When you reach the line containing "object_Stat _ _ s := (inr lab_error, s);" in the entries below, begin reproducing lines exactly, and stop once the line containing "minio_PresignedPutObject _ _" is done.
──────────
(** C16: what a started runtime (without runtime options) holds, by the features
    of its configuration.  Database, cache, object store and metrics are there
    exactly when their feature is on, the session manager exactly when both the
    session and the cache feature are; the transaction manager is over the handle
    of the very database that was opened.  The Casdoor adapter is there as soon
    as any of authn, authz, audit and permission is on, and then it is installed
    as authenticator, authorizer and recorder together, and as permission
    manager if that feature is on; the access guard checks with that authorizer,
    so [Features.Authz = false] alone does not disable authorization. *)
Theorem started_runtime_fits c cfg w rt cl err w' :
  NewRuntime rm entropy range slog_Default c cfg [] w = (Ret (Some (rt, cl), err), w') ->
  fits cfg rt /\ rt_Access rt = NewGuard (rt_Authz rt) (rt_Audit rt) (app_Name (c_App cfg)).
Proof.
  unfold NewRuntime. intros (c1 & w0' & Ec & Hrun)%bind_Ret_inv. pose proof (log_NewContext_run _ _ _ _ _ _ Ec) as ->.
  apply bind_Ret_inv in Hrun as ([] & w0'' & El & Hrun). apply logger_checked in El as [_ ->]. revert Hrun.
  intros ([[rt5 cl5]|e] & w1 & E & Hr)%bind_Ret_inv; [|done]. injection Hr as <- _ _.
  apply next_goes_on in E as (rt4 & cl4 & w4 & E & E5%init_casdoor_sets).
  apply next_goes_on in E as (rt3 & cl3 & w3 & E & E4%init_objectstore_sets).
  apply next_goes_on in E as (rt2 & cl2 & w2 & E & E3%init_cache_sets).
  apply next_goes_on in E as (rt1 & cl1 & w0 & E1%init_metrics_sets & E2%init_database_sets).
  destruct E1 as [m ->], E2 as (db & g & Hdb & Hg & ->), E3 as [r ->], E4 as [s3 ->], E5 as [a ->].
  split; [|done].
  destruct cfg as [app srv [[] [] [] x1 x2 x3 [] x4 [] x5 x6] lg dbc rc oc cc mc sc hc shc]; simpl;
    destruct (uses_casdoor _) eqn:Eu; try destruct x5; split; simpl; try done;
    try (split; [done|]; by intros []); try (split; [by intros []|done]).
  all: try (split; [by intros [? ?]|done]).
Qed.
End started.

(** ** A concrete environment: what is open, and the metrics registry *)

Record Lab := mkLab { lab_open : list resource; lab_registry : list (opts * positive) * positive }.

Definition on_open {A} (f : list resource -> A * list resource) (s : Lab) : A * Lab :=
  let '(a, l) := f (lab_open s) in (a, mkLab l (lab_registry s)).

Definition lab_error : error := errForeign "lab" "down".

#[export] Instance lab_casdoor : CasdoorClient Lab := {
  sdk_AddPolicy _ _ s := ((true, None), s);
  sdk_RemovePolicy _ _ s := ((true, None), s);
  sdk_GetPolicies _ _ s := (([], None), s);
  sdk_Enforce _ _ s := ((false, None), s);
  sdk_AddRecord _ s := ((true, None), s);
  sdk_ParseJwtToken _ s := ((None, Some lab_error), s);
  sdk_GetApplication _ s := ((tt, None), s);
}.

#[export] Instance lab_redis_server : RedisServer Lab := {
  SETNX _ _ _ _ s := (true, s); SET _ _ _ _ s := (tt, s); GET _ _ s := (None, s);
  GETDEL _ _ s := (None, s); EXISTS _ _ s := (0%Z, s); PEXPIRE _ _ _ s := (0%Z, s); DEL _ _ s := (0%Z, s);
}.

#[export] Instance lab_redis : RedisClient Lab := {
  redis_server := lab_redis_server;
  process A c dflt cmd now s := let '(r, s') := cmd now s in ((r, None), s');
  client_New opts s := on_open (fun l => (mkRedisHandle (next_id l) opts, RedisConn (next_id l) :: l)) s;
  client_Ping _ _ _ s := (None, s);
  client_Close h _ s := on_open (fun l => (Some lab_error, remove_resource (RedisConn (rh_id h)) l)) s;
}.

#[export] Instance lab_driver : SqlDriver Lab := {
  gorm_Open _ _ _ _ _ s := on_open (fun l => (inl (next_id l), SqlPool (next_id l) :: l)) s;
  gorm_DB g _ s := (inl g, s);
  sql_SetMaxOpenConns _ _ s := s; sql_SetMaxIdleConns _ _ s := s; sql_SetConnMaxLifetime _ _ s := s;
  sql_Ping _ _ _ s := (None, s);
  sql_Close p _ s := on_open (fun l => (None, remove_resource (SqlPool p) l)) s;
  sql_QueryBool _ _ _ _ _ s := (inl true, s);
  sql_Exec _ _ _ _ s := (None, s);
}.

#[export] Instance lab_minio : MinioClient Lab := {
  minio_New _ _ := inl 1%positive; minio_SetRange _ _ := None;
  minio_BucketExists _ _ _ _ s := (inl true, s);
  minio_MakeBucket _ _ _ _ _ s := (None, s);
  minio_PutObject _ _ _ _ _ _ _ _ s := (inr lab_error, s);
  minio_GetObject _ _ _ _ _ _ s := (inr lab_error, s);
  object_Stat _ _ s := (inr lab_error, s);
  object_Close _ _ s := (None, s);
  minio_RemoveObject _ _ _ _ _ s := (None, s);
  minio_StatObject _ _ _ _ _ s := (inr lab_error, s);
  minio_ListObjects _ _ _ _ _ _ s := ([], s);
  minio_CopyObject _ _ _ _ _ _ s := (inr lab_error, s);
  minio_PresignedPutObject _ _ _ _ _ _ s := (inr lab_error, s);
  minio_PresignedGetObject _ _ _ _ _ _ s := (inr lab_error, s);
}.

#[export] Instance lab_global : GlobalRegistry Lab (list (opts * positive)) := {
  registry_get := lab_registry;
  registry_set x s := mkLab (lab_open s) x;
}.

#[export] Instance lab_registerer : Registerer (list (opts * positive)) := list_registry.

Definition no_logger : Logger := mkLogger TextHandler LevelInfo false [].

Definition lab_set (s : Lab) : gset resource := open_set (lab_open s).

#[export] Instance lab_laws : RuntimeLaws lab_redis lab_driver lab_minio lab_global lab_set.
Proof.
  split; [split|..]; try done.
  - intros dialect dsn slow level now s g s' [= <- <-]. split; [by apply next_id_fresh|done].
  - intros g now s p s' [= <- <-]. done.
  - intros p now s. apply open_set_remove.
  - intros opts s h s' [= <- <-]. split; [by apply next_id_fresh|done].
  - intros h now s. apply open_set_remove.
Qed.

Definition plain_encoding : Encoding := {|
  json_Marshal_Event _ := Some "{}"; format_RFC3339 _ := "1970-01-01T00:00:00Z" |}.

Definition lab_world (l : list resource) : World Lab := mkWorld (mkLab l ([], 1%positive)) 0 [] [] [] [].

(** Database and cache on, and an object store without credentials, or off. *)
Definition lab_config (s3 : bool) : config_Config := mkConfigConfig
  (mkAppConfig "hub" "dev" "dev") (c_Server Default)
  (mkFeatureConfig true true s3 false false false false false true false false) (c_Log Default)
  (c_Database hub_config) (c_Redis Default) (c_ObjectStore Default) hub_casdoor
  (c_Metrics Default) (c_Session Default) "2s" "15s".

Notation lab_start s3 w :=
  (NewRuntime (H := any_key) (H0 := no_files) (H1 := plain_encoding) (H2 := no_url) None None [] no_logger
    Background (lab_config s3) [] w).

Lemma NewRuntime_gives_back_witness :
  exists e, Some (errText "endpoint/access_key/secret_key/bucket are required") = Some e
    /\ left_open lab_set e (opened lab_set (lab_world [SqlPool 3])) (opened lab_set (lab_world [SqlPool 3])).
Proof.
  apply (NewRuntime_gives_back (H := any_key) (H0 := no_files) (H1 := plain_encoding) (H2 := no_url) None None [] no_logger
    lab_set Background (lab_config true) [] (lab_world [SqlPool 3]) None
    (Some (errText "endpoint/access_key/secret_key/bucket are required")) (lab_world [SqlPool 3])).
  vm_compute. reflexivity.
Defined.

(** A successful start, and the same resources after its cleanup, although the
    Redis client reports an error when it is closed. *)
Example lab_start_and_stop :
  match lab_start false (lab_world [SqlPool 3]) with
  | (Ret (Some (_, cleanups), None), w1) =>
      lab_open (w_svc w1) = [RedisConn 5; SqlPool 4; SqlPool 3]
      /\ match CleanupStack_Close cleanups w1 with
         | (Ret err, w2) => lab_open (w_svc w2) = [SqlPool 3] /\ err = Some (errJoin [lab_error])
         | _ => False
         end
  | _ => False
  end.
Proof. vm_compute. done. Qed.

Definition start_ok {A B} (o : outcome (option A * option B)) : bool :=
  match o with Ret (Some _, None) => true | _ => false end.

Lemma started_runtime_fits_witness :
  match lab_start false (lab_world []) with
  | (Ret (Some (rt, _), _), _) => fits (H1 := plain_encoding) None None (lab_config false) rt
      /\ rt_Access rt = NewGuard (rt_Authz rt) (rt_Audit rt) (app_Name (c_App (lab_config false)))
  | _ => False
  end.
Proof.
  assert (start_ok (lab_start false (lab_world [])).1 = true) as Hok by (vm_compute; reflexivity).
  destruct (lab_start false (lab_world [])) as [[[[[rt cl]|] e]|x] w'] eqn:Es; try discriminate Hok.
  exact (started_runtime_fits (H := any_key) (H0 := no_files) (H1 := plain_encoding) (H2 := no_url) None None [] no_logger
    Background (lab_config false) (lab_world []) rt cl e w' Es).
Defined.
──────────
▶ RESULT OF THIS TASK:
  object_Stat _ _ s := (inr lab_error, s);
  object_Close _ _ s := (None, s);
  minio_RemoveObject _ _ _ _ _ s := (None, s);
  minio_StatObject _ _ _ _ _ s := (inr lab_error, s);
  minio_ListObjects _ _ _ _ _ _ s := ([], s);
  minio_CopyObject _ _ _ _ _ _ s := (inr lab_error, s);
  minio_PresignedPutObject _ _ _ _ _ _ s := (inr lab_error, s);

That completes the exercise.